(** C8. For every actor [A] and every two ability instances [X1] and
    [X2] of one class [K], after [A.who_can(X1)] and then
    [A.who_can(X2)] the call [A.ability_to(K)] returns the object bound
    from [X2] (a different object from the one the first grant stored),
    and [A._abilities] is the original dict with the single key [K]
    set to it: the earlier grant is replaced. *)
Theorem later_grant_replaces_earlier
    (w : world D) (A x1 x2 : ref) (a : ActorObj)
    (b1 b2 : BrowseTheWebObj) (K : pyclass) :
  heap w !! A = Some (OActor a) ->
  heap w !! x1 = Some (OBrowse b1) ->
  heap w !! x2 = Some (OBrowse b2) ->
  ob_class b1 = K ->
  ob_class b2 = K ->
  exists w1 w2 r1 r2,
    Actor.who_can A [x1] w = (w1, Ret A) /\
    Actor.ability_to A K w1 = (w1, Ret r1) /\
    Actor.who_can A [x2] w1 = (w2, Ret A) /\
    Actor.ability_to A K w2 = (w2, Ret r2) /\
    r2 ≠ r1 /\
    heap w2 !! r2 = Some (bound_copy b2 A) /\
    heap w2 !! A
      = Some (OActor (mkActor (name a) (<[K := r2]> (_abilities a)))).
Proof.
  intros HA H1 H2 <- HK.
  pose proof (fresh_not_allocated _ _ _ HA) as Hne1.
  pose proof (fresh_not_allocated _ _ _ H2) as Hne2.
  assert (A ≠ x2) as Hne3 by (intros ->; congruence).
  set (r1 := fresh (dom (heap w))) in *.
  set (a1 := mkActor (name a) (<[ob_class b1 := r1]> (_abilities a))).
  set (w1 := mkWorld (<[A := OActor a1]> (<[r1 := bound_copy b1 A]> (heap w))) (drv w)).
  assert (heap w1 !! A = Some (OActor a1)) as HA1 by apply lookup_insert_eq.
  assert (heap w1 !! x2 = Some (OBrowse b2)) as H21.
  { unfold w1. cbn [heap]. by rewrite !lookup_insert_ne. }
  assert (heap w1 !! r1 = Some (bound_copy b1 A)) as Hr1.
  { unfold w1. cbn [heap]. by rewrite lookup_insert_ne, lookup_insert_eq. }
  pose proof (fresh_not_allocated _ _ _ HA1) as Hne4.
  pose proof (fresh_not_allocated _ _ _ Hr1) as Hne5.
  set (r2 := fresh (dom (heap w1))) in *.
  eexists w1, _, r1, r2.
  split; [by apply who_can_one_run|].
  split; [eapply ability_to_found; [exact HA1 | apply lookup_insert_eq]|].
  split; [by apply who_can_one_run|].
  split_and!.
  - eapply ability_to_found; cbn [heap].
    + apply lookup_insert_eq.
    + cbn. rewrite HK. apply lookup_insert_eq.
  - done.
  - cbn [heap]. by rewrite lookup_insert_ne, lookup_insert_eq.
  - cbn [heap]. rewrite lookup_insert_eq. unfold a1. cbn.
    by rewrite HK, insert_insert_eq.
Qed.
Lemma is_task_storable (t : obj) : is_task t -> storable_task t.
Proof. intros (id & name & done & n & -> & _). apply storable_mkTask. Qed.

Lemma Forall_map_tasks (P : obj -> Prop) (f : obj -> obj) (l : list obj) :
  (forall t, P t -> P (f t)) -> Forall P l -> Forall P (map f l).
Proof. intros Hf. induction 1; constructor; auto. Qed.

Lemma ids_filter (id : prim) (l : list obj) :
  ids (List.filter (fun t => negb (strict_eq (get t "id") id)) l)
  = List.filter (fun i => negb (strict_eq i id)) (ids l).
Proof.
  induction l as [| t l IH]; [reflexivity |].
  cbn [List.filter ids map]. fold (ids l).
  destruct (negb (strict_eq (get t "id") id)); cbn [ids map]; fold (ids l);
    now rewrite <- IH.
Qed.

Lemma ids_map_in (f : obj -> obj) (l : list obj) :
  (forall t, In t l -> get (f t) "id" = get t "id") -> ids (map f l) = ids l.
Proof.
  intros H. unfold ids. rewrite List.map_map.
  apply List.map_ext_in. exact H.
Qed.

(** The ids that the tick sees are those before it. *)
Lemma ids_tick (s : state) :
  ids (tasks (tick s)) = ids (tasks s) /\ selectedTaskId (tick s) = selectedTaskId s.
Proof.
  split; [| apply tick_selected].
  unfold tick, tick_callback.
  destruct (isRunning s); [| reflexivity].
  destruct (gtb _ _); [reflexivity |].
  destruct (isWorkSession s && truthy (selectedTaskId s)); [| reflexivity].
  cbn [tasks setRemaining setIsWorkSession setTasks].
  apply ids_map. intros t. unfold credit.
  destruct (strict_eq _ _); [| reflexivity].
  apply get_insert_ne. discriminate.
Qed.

* * *

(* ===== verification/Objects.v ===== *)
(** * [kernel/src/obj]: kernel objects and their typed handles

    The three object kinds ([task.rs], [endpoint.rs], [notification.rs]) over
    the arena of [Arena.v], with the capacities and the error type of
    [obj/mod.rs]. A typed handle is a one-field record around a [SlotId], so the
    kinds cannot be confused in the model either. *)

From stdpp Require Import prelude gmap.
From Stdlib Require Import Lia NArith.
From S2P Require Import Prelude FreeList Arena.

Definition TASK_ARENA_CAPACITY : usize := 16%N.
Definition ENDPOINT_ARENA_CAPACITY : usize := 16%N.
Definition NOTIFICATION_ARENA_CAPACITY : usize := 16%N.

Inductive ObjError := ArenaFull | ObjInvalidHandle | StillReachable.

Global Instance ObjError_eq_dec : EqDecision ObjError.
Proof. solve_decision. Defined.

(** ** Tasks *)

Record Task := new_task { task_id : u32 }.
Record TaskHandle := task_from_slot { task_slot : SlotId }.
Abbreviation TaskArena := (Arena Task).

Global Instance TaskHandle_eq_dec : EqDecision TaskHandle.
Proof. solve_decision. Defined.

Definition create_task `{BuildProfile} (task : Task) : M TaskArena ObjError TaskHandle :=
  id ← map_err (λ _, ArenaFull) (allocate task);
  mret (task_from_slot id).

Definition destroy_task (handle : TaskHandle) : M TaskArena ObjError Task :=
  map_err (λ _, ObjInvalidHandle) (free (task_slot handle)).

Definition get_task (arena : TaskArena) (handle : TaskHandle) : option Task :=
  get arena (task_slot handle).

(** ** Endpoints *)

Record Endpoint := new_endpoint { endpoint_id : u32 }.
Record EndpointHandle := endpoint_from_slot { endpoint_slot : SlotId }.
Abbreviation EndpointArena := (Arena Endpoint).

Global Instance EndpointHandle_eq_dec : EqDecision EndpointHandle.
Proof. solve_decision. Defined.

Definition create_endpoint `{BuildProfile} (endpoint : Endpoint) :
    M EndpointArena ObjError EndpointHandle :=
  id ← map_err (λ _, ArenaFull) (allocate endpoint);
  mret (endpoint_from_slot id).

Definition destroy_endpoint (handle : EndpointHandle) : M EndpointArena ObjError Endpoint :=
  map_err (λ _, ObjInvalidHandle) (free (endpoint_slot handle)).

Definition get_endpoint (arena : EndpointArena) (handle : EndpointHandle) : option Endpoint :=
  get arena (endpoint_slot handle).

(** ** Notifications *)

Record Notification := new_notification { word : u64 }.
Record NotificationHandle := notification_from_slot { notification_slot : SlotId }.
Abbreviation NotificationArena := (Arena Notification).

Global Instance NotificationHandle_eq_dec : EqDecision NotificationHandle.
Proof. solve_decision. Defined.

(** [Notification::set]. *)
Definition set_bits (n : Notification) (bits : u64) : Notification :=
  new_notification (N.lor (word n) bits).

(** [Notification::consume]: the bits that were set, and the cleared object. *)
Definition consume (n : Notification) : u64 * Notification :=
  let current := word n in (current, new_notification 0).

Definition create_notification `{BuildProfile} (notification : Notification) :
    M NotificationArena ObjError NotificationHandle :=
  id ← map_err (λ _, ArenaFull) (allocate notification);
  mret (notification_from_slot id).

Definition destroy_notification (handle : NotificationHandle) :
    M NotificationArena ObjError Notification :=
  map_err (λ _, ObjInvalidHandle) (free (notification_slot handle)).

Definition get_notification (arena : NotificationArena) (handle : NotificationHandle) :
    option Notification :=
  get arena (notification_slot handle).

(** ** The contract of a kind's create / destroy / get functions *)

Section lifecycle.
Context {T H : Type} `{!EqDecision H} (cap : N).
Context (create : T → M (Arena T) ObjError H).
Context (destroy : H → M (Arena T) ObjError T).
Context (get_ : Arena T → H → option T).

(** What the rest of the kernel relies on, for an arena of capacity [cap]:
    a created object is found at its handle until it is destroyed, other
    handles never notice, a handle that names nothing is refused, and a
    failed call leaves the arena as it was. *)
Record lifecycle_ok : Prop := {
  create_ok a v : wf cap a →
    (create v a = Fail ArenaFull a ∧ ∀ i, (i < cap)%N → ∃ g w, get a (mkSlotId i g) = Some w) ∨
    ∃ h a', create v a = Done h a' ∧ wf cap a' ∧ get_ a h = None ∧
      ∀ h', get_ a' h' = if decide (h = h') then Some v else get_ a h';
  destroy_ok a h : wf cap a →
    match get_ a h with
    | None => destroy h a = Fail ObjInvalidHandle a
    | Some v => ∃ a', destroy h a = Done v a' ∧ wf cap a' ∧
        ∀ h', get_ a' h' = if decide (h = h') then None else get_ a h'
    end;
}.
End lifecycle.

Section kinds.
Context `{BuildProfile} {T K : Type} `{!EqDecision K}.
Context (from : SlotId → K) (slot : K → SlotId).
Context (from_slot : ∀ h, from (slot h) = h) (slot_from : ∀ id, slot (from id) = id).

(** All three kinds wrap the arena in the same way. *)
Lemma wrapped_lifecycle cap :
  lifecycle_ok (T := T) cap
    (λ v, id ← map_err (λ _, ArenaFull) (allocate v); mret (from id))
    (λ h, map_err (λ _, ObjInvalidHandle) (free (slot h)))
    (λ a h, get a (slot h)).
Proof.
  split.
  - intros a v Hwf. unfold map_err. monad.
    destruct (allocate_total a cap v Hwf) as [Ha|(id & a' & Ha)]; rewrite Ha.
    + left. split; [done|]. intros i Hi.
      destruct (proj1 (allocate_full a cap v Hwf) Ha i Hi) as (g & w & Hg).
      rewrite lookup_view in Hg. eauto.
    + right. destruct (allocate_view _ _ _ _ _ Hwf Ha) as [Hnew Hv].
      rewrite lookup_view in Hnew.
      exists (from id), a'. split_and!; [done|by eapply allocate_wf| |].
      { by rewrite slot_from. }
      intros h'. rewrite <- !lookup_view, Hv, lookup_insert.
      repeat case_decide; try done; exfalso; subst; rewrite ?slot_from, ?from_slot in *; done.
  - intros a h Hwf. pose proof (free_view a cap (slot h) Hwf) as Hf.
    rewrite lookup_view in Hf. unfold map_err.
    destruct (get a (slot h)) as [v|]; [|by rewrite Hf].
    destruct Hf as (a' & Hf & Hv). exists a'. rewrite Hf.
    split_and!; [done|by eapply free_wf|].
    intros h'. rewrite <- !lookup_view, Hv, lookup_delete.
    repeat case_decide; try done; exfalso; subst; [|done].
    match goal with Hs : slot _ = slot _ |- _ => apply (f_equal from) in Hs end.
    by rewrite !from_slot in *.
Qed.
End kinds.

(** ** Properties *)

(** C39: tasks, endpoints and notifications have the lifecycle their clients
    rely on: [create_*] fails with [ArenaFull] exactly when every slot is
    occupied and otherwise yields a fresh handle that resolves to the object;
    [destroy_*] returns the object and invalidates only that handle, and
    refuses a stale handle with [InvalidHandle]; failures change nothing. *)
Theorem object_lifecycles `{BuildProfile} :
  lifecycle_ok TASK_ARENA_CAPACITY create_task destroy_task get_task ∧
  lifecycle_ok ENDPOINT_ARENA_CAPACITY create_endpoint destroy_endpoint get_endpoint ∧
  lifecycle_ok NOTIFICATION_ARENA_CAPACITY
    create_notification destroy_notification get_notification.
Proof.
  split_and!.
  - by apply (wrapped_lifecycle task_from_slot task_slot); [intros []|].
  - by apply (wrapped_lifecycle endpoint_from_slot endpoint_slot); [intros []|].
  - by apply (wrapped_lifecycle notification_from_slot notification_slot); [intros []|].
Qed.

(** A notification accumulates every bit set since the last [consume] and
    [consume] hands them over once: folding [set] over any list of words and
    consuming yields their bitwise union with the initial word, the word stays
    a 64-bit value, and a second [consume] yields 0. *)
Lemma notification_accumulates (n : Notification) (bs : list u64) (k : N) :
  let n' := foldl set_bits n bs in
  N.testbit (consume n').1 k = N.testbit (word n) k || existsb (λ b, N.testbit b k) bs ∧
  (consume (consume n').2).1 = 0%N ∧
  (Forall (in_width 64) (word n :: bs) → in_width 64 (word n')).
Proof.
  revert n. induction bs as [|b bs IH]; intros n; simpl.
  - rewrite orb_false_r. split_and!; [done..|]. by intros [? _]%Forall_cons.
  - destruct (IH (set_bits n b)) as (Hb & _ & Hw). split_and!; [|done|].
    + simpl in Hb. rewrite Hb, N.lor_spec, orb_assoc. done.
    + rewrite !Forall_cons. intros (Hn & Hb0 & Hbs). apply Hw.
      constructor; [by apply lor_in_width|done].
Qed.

_TASK INSTRUCTIONS_. Set down, from the entries above, exactly the lines from the one with "assert (heap w1 !! A" up to and including the one with "cbn [List.filter ids map]. fold (ids l).", and no other lines.

_RESULT OF THIS TASK_.
  assert (heap w1 !! A = Some (OActor a1)) as HA1 by apply lookup_insert_eq.
  assert (heap w1 !! x2 = Some (OBrowse b2)) as H21.
  { unfold w1. cbn [heap]. by rewrite !lookup_insert_ne. }
  assert (heap w1 !! r1 = Some (bound_copy b1 A)) as Hr1.
  { unfold w1. cbn [heap]. by rewrite lookup_insert_ne, lookup_insert_eq. }
  pose proof (fresh_not_allocated _ _ _ HA1) as Hne4.
  pose proof (fresh_not_allocated _ _ _ Hr1) as Hne5.
  set (r2 := fresh (dom (heap w1))) in *.
  eexists w1, _, r1, r2.
  split; [by apply who_can_one_run|].
  split; [eapply ability_to_found; [exact HA1 | apply lookup_insert_eq]|].
  split; [by apply who_can_one_run|].
  split_and!.
  - eapply ability_to_found; cbn [heap].
    + apply lookup_insert_eq.
    + cbn. rewrite HK. apply lookup_insert_eq.
  - done.
  - cbn [heap]. by rewrite lookup_insert_ne, lookup_insert_eq.
  - cbn [heap]. rewrite lookup_insert_eq. unfold a1. cbn.
    by rewrite HK, insert_insert_eq.
Qed.
Lemma is_task_storable (t : obj) : is_task t -> storable_task t.
Proof. intros (id & name & done & n & -> & _). apply storable_mkTask. Qed.

Lemma Forall_map_tasks (P : obj -> Prop) (f : obj -> obj) (l : list obj) :
  (forall t, P t -> P (f t)) -> Forall P l -> Forall P (map f l).
Proof. intros Hf. induction 1; constructor; auto. Qed.

Lemma ids_filter (id : prim) (l : list obj) :
  ids (List.filter (fun t => negb (strict_eq (get t "id") id)) l)
  = List.filter (fun i => negb (strict_eq i id)) (ids l).
Proof.
  induction l as [| t l IH]; [reflexivity |].
  cbn [List.filter ids map]. fold (ids l).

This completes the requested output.